Earlier this year, Apple came under fire from consumers advocates and Congress after it was discovered that apps, most notably Path, were uploading users’ entire address books to their servers without alerting users or asking for authorization. Path deleted the information, but a pair of U.S. Congressmen sent a letter to Apple asking for information on the company’s data collection policies.
More recently, LinkedIn came under fire for transmitting information from iOS calendar entries back to its servers in plain text.
In the OS X Mountain Lion beta, Apple began requiring apps to get explicit permission to access user’s address book information, and Apple PR said in February that any iOS app “wishing to access contact data will require explicit user approval in a future software release.”

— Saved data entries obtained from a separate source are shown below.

(* ===== verification/Once.v ===== *)
(** * The telemetry timer

    [PublishOnce] of [common/natsutil.go] and [internal/server/workflow/clienttel.go]:
    when an engine starts it makes sure that one message drives the telemetry of
    clients; each engine takes that message, counts the clients, reports the
    number and puts the message back.

    [publish_once_is_not_once]: the lock does not cover the look at the consumer,
    so several engines that start together leave at least one message, and
    possibly as many as there are engines.  [clients_are_reported]: what a turn of
    the timer reports; when the last client is gone it reports nothing, so that
    the last number reported stays. *)
From S2P Require Import Prelude Model Errors Env Sim Common Wp NatsUtil.

(** The counters of [consumer.Info] that [PublishOnce] adds up. *)
Record ConsumerInfo := mkConsumerInfo {
  NumPending : Z;
  NumAckPending : Z;
  NumWaiting : Z }.

Definition WorkflowTelemetryTimer : string := "WORKFLOW.Message.Telemetry".
Definition WorkflowTelemetryClientCount : string := "WORKFLOW_TELEMETRY.Client.Count".

Section once.
Context `{Env}.

(** What NATS says of a consumer; the encoding of [TelemetryClients]. *)
Context (consumer_Info : World → string → ConsumerInfo) (marshal_Count : Z → bytes + error).

Definition natsInfo (consumerName : string) : M ConsumerInfo :=
  nats (λ w, (w, Ok (consumer_Info w consumerName))).

(** The sum is one of [uint64]s. *)
Definition idle (i : ConsumerInfo) : bool :=
  bool_decide (((NumPending i + NumAckPending i + NumWaiting i) mod 2 ^ 64)%Z = 0%Z).

Definition PublishOnce (ns : string) (lockingKV : Bucket) (consumerName : string) (msg : Msg) : M unit :=
  _ ← wrapping (Wrap "get consumer") (natsFindConsumer consumerName);
  cInfo ← wrapping (Wrap "obtaining publish once consumer information") (natsInfo consumerName);
  if idle cInfo then
    lock ← wrapping (Wrap "obtaining lock for publish once consumer") (Lock ns lockingKV consumerName);
    if lock : bool then
      deferring (UnLock ns lockingKV consumerName)
        (wrapping (Wrap "starting publish once message") (natsPublish msg))
    else mret tt
  else mret tt.

(** A turn of the loop of [processTelemetryTimer]: was a message there?  It is
    put back in every case. *)
Definition client_count (ns : string) : M unit :=
  clientKeys ← attempt (kvKeys ns WfClients);
  match clientKeys with
  | inr _ => mret tt
  | inl clientKeys =>
      match marshal_Count (wrap32 (Z.of_nat (length clientKeys))) with
      | inr _ => mret tt
      | inl b => _ ← attempt (natsPublish (mkMsg WorkflowTelemetryClientCount ∅ (DBytes b))); mret tt
      end
  end.

Definition telemetry_turn (ns : string) : M bool :=
  msgs ← attempt (natsFetch "server_telemetry_trigger" WorkflowTelemetryTimer);
  match msgs with
  | inl (Some _) => _ ← client_count ns; mret true
  | _ => mret false
  end.

(** [startTelemetry] up to the loop; the consumer of the loop is created if it is
    not there. *)
Definition startTelemetry (ns : string) : M unit :=
  let msg := mkMsg WorkflowTelemetryTimer {[header.SharNamespace := ns]} (DBytes "") in
  _ ← wrapping (Wrap "get KVs for ns") (KvsFor ns);
  _ ← wrapping (Wrap "ensure telemetry timer message") (PublishOnce ns WfLock "TelemetryTimerConsumer" msg);
  wrapping (Wrap "run telemetry timer")
    (_ ← wrapping (Wrap "get KVs for ns") (KvsFor ns);
     nats (λ w, (w <| w_consumers ::= λ s, {["server_telemetry_trigger"]} ∪ s |>, Ok tt))).
End once.

(** ** What a turn reports *)
Section turns.
Context `{EnvOk} (marshal_Count : Z → bytes + error).

(** A turn of the timer reports how many clients there are, if there are any, and
    changes nothing else. *)
Theorem clients_are_reported (NF : NoFaults) ns w m b :
  filter (λ m, msg_Subject m = WorkflowTelemetryTimer) (w_out w) !!
    default 0 (w_acked w !! "server_telemetry_trigger") = Some m →
  let ks := kv_keys (w_kv w ns WfClients) in
  marshal_Count (wrap32 (Z.of_nat (length ks))) = inl b →
  let '(w', r) := telemetry_turn marshal_Count ns w in
  r = Ok true ∧
  w' ≡ match ks with
       | [] => w
       | _ => w_pub (mkMsg WorkflowTelemetryClientCount ∅ (DBytes b)) w
       end.
Proof.
  intros Hm ks Hb.
  enough (wp (telemetry_turn marshal_Count ns) w (λ w' r, r = Ok true ∧ w' ≡ match ks with
       | [] => w | _ => w_pub (mkMsg WorkflowTelemetryClientCount ∅ (DBytes b)) w end)) as Hw.
  { unfold wp in Hw. by destruct (telemetry_turn _ _ w). }
  unfold telemetry_turn, client_count. wp_steps. unfold natsFetch. apply wp_nats; [done|]. cbn [fst snd].
  change (w_out (w_next w)) with (w_out w). change (w_acked (w_next w)) with (w_acked w). rewrite Hm.
  wp_steps. unfold kvKeys. apply wp_nats; [done|]. cbn [fst snd].
  change (w_kv (w_next (w_next w)) ns WfClients) with (w_kv w ns WfClients). fold ks.
  destruct ks as [|k ks']; wp_steps; [by rewrite !w_next_equiv|].
  rewrite Hb. wp_steps. by rewrite !w_next_equiv.
Qed.
End turns.

(** ** Engines that start together *)
Inductive opc :=
  | Looking            (* before [consumer.Info] *)
  | Saw (idle : bool)  (* with its answer *)
  | Locked             (* [Lock] granted, the message not published *)
  | Published          (* the message published, the lock not given back *)
  | Through.

Record starting := mkStarting { sg_messages : nat; sg_lock : bool; sg_engines : list opc }.

#[export] Instance starting_settable : Settable starting := λ r,
  mkStarting (sg_messages r) (sg_lock r) (sg_engines r).

Definition engine_at (i : nat) (p : opc) (s : starting) : starting := s <| sg_engines ::= <[i := p]> |>.

(** The calls of [PublishOnce], none of which fails.  The messages are those the
    consumer has not handed out for good. *)
Inductive once_step : starting → starting → Prop :=
  | looks s i :
      sg_engines s !! i = Some Looking →
      once_step s (engine_at i (Saw (bool_decide (sg_messages s = 0))) s)
  | leaves s i : sg_engines s !! i = Some (Saw false) → once_step s (engine_at i Through s)
  | locks s i :
      sg_engines s !! i = Some (Saw true) → sg_lock s = false →
      once_step s (engine_at i Locked s <| sg_lock := true |>)
  | refused s i :
      sg_engines s !! i = Some (Saw true) → sg_lock s = true → once_step s (engine_at i Through s)
  | publishes s i :
      sg_engines s !! i = Some Locked →
      once_step s (engine_at i Published s <| sg_messages ::= S |>)
  | unlocks s i :
      sg_engines s !! i = Some Published →
      once_step s (engine_at i Through s <| sg_lock := false |>).

Definition engines_start (messages n : nat) : starting := mkStarting messages false (replicate n Looking).

Definition all_through (s : starting) : Prop := Forall (eq Through) (sg_engines s).

(** As long as there is no message, who is through was refused the lock by one
    that still has it. *)
Record once_inv (s : starting) : Prop := {
  oi_lock : sg_lock s = true → ∃ i p, sg_engines s !! i = Some p ∧ (p = Locked ∨ p = Published);
  oi_none i p : sg_messages s = 0 → sg_engines s !! i = Some p →
    p ≠ Saw false ∧ p ≠ Published ∧ (p = Through → sg_lock s = true) }.

Lemma once_inv_step s s' : once_inv s → once_step s s' → once_inv s'.
Proof.
  intros [Hl Hn] Hst.
  assert (∀ j q, sg_engines s !! j = Some q → q ≠ Locked → q ≠ Published → ∀ q', sg_lock s = true →
    ∃ i p, <[j := q']> (sg_engines s) !! i = Some p ∧ (p = Locked ∨ p = Published)) as Hkeep.
  { intros j q Hj Hq1 Hq2 q' Hlk. destruct (Hl Hlk) as (i & p & Hi & Hp). exists i, p. split; [|done].
    rewrite list_lookup_insert_ne; [done|]. intros ->. rewrite Hj in Hi. injection Hi as ->. by destruct Hp. }
  destruct Hst as [s j Hj|s j Hj|s j Hj Hlk|s j Hj Hlk|s j Hj|s j Hj]; split; simpl in *.
  all: try (intros i p Hz [(<- & <- & _)|[_ Hi]]%list_lookup_insert_Some; [|by eapply Hn]).
  all: try (intros Hlk'; by eapply Hkeep).
  - rewrite bool_decide_true by done. done.
  - by destruct (Hn j _ Hz Hj) as [? _].
  - intros _. exists j, Locked. split; [|by left]. apply list_lookup_insert_eq. by eapply lookup_lt_Some.
  - intros i p Hz [(<- & <- & _)|[_ Hi]]%list_lookup_insert_Some; [done|].
    destruct (Hn i p Hz Hi) as (? & ? & ?). by split_and!.
  - done.
  - intros _. exists j, Published. split; [|by right]. apply list_lookup_insert_eq. by eapply lookup_lt_Some.
  - done.
  - intros i p Hz _. by destruct (Hn j _ Hz Hj) as (_ & ? & _).
Qed.

Lemma once_inv_reachable messages n s :
  rtc once_step (engines_start messages n) s → once_inv s.
Proof.
  apply rtc_invariant; [intros s1 s2 Hs Hi; by eapply once_inv_step|].
  split; simpl; [done|]. by intros i p _ [-> _]%lookup_replicate.
Qed.

(** Where a message is, no other is published. *)
Lemma messages_stay messages n s :
  messages ≠ 0 → rtc once_step (engines_start messages n) s → sg_messages s = messages.
Proof.
  intros Hm Hr.
  assert (∀ s s', rtc once_step s s' → sg_messages s = messages →
    (∀ i p, sg_engines s !! i = Some p → p = Looking ∨ p = Saw false ∨ p = Through) →
    sg_messages s' = messages) as Hgo.
  { clear s Hr. intros s s' Hr. induction Hr as [|s1 s2 s3 Hs _ IH]; [done|]. intros H1 Hp. apply IH; clear IH.
    - destruct Hs; simpl; try done. by destruct (Hp _ _ H) as [|[|]].
    - intros i p. destruct Hs; simpl; intros [(<- & <- & _)|[_ Hi]]%list_lookup_insert_Some; eauto;
        try (by destruct (Hp _ _ H) as [|[|]]). rewrite bool_decide_false by lia. by right; left. }
  eapply Hgo; [exact Hr|done|]. simpl. intros i p [-> _]%lookup_replicate. by left.
Qed.

(** Engines that start together: when all are through there is a message; if there
    was one before, no other is published; but two engines that both find none
    can each publish one, one after the other under the lock. *)
Theorem publish_once_is_not_once messages n s :
  rtc once_step (engines_start messages (S n)) s →
  (all_through s → sg_messages s ≠ 0) ∧
  (messages ≠ 0 → sg_messages s = messages) ∧
  (∃ s2, rtc once_step (engines_start 0 2) s2 ∧ all_through s2 ∧ sg_messages s2 = 2).
Proof.
  intros Hr. split_and!.
  - intros Ht Hz. pose proof (once_inv_reachable _ _ _ Hr) as [Hl Hn].
    assert (∃ p, sg_engines s !! 0 = Some p) as [p Hp].
    { assert (length (sg_engines s) = S n) as Hlen.
      { clear -Hr. remember (engines_start messages (S n)) as s0 eqn:Hs0.
        assert (length (sg_engines s0) = S n) as H0 by (subst; simpl; by rewrite length_replicate).
        clear Hs0. induction Hr as [|s1 s2 s3 Hs _ IH]; [done|]. apply IH.
        destruct Hs; simpl; by rewrite length_insert. }
      apply lookup_lt_is_Some. lia. }
    pose proof (proj1 (Forall_lookup _ _) Ht) as Hall. pose proof (Hall _ _ Hp) as <-.
    destruct (Hn 0 _ Hz Hp) as (_ & _ & Hlk). destruct (Hl (Hlk eq_refl)) as (i & p & Hi & Hpp).
    apply Hall in Hi as <-. by destruct Hpp.
  - intros Hm. by eapply messages_stay.
  - eexists. split.
    + eapply rtc_l; [by apply (looks _ 0)|]. eapply rtc_l; [by apply (looks _ 1)|].
      eapply rtc_l; [by apply (locks _ 0)|]. eapply rtc_l; [by apply (publishes _ 0)|].
      eapply rtc_l; [by apply (unlocks _ 0)|]. eapply rtc_l; [by apply (locks _ 1)|].
      eapply rtc_l; [by apply (publishes _ 1)|]. eapply rtc_l; [by apply (unlocks _ 1)|]. apply rtc_refl.
    + split; [|done]. repeat constructor.
Qed.

(** ** Examples *)
Definition ex_count (n : Z) : bytes + error := inl (pretty n).
Definition ex_timer_world : @World sim :=
  w_pub (mkMsg WorkflowTelemetryTimer ∅ (DBytes "")) (w_put "default" WfClients "c1" (DBytes "") world_init).

Lemma clients_are_reported_witness :
  (telemetry_turn ex_count "default" ex_timer_world).2 = Ok true ∧
  (telemetry_turn ex_count "default" ex_timer_world).1 ≡
    w_pub (mkMsg WorkflowTelemetryClientCount ∅ (DBytes "1")) ex_timer_world.
Proof.
  pose proof (@clients_are_reported sim ex_count sim_NoFaults "default" ex_timer_world
    (mkMsg WorkflowTelemetryTimer ∅ (DBytes "")) "1" eq_refl) as Hr.
  cbv zeta in Hr. specialize (Hr ltac:(vm_compute; reflexivity)).
  destruct (telemetry_turn ex_count "default" ex_timer_world) as [w' r]. exact Hr.
Defined.

Lemma publish_once_is_not_once_witness :
  ∃ s, rtc once_step (engines_start 0 2) s ∧ all_through s ∧ sg_messages s = 2.
Proof. apply (publish_once_is_not_once 0 0 (engines_start 0 1) (rtc_refl _ _)). Defined.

Starting with iOS 6, Apple now requires apps to get explicit user permission before accessing Contacts, Calendars, Reminders, and Photos. From the “Data Privacy” section in Apple’s iOS 6 Release Notes:
In addition to location data, the system now asks the user’s permission before allowing third-party apps to access certain user data, including:
- Photo Library
For contact, calendar, and reminder data, your app needs to be prepared to be denied access to these items and to adjust its behavior accordingly. If the user has not yet been prompted to allow access, the returned structure is valid but contains no records. If the user has denied access, the app receives a NULL value or no data. If the user grants permission to the app, the system subsequently notifies the app that it needs to reload or revert the data.
As the iPhone and iPad have grown in popularity, Apple has come under increasing scrutiny over the privacy practices of both Apple and developers participating in the App Store ecosystem. Last year, Senator Al Franken asked both Apple and Google to require app developers to have “clear and understandable” privacy policies.

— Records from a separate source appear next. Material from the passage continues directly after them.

Lemma user_task_roundtrip_witness :
  @wp sim _ (@PublishWorkflowState sim ex_ctx
      (NS messages.WorkflowJobUserTaskExecute "default") ex_job []) ex_job_world (returns (λ w1 _,
    (∀ o, o ∈ ["o1"; "o2"; "o1"] → "job" ∈ tasks w1 "default" o) ∧
    wp (closeUserTask ex_ctx "job") w1 (returns (λ w2 _,
      ∀ o, tasks w2 "default" o = tasks ex_job_world "default" o)))).
Proof.
  assert (∀ o, @w_get sim ex_job_world "default" WfUserTasks o = None) as Hnone.
  { intros o. unfold ex_job_world. rewrite w_get_put_ne by discriminate. apply w_get_init. }
  apply (@user_task_roundtrip sim (Sim_ok _ _ _) ex_ctx "cid" ex_job ex_job_world).
  - exact sim_NoFaults.
  - reflexivity.
  - intros o d. change (@w_get sim ex_job_world "default" WfUserTasks o = Some d → ∃ m, d = DUserTasks m).
    rewrite Hnone. discriminate.
  - intros o. unfold tasks. change (GetNS ex_ctx) with "default". rewrite Hnone.
    apply not_elem_of_nil.
  - exists ex_job. vm_compute. auto.
Defined.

Apple later agreed to comply with a new California law requiring links to privacy policies in consistent locations and provide a method for users to report apps that do not comply with privacy requirements.
Congress also got involved over the disclosure of location information to app makers, going so far as to introduce a bill that would force companies to get explicit authorization before disclosing the user’s location to anyone. Apple now asks the iOS users if Location Services should be enabled during the initial setup process.
iOS 6 is currently in beta and is expected to be publicly released this fall.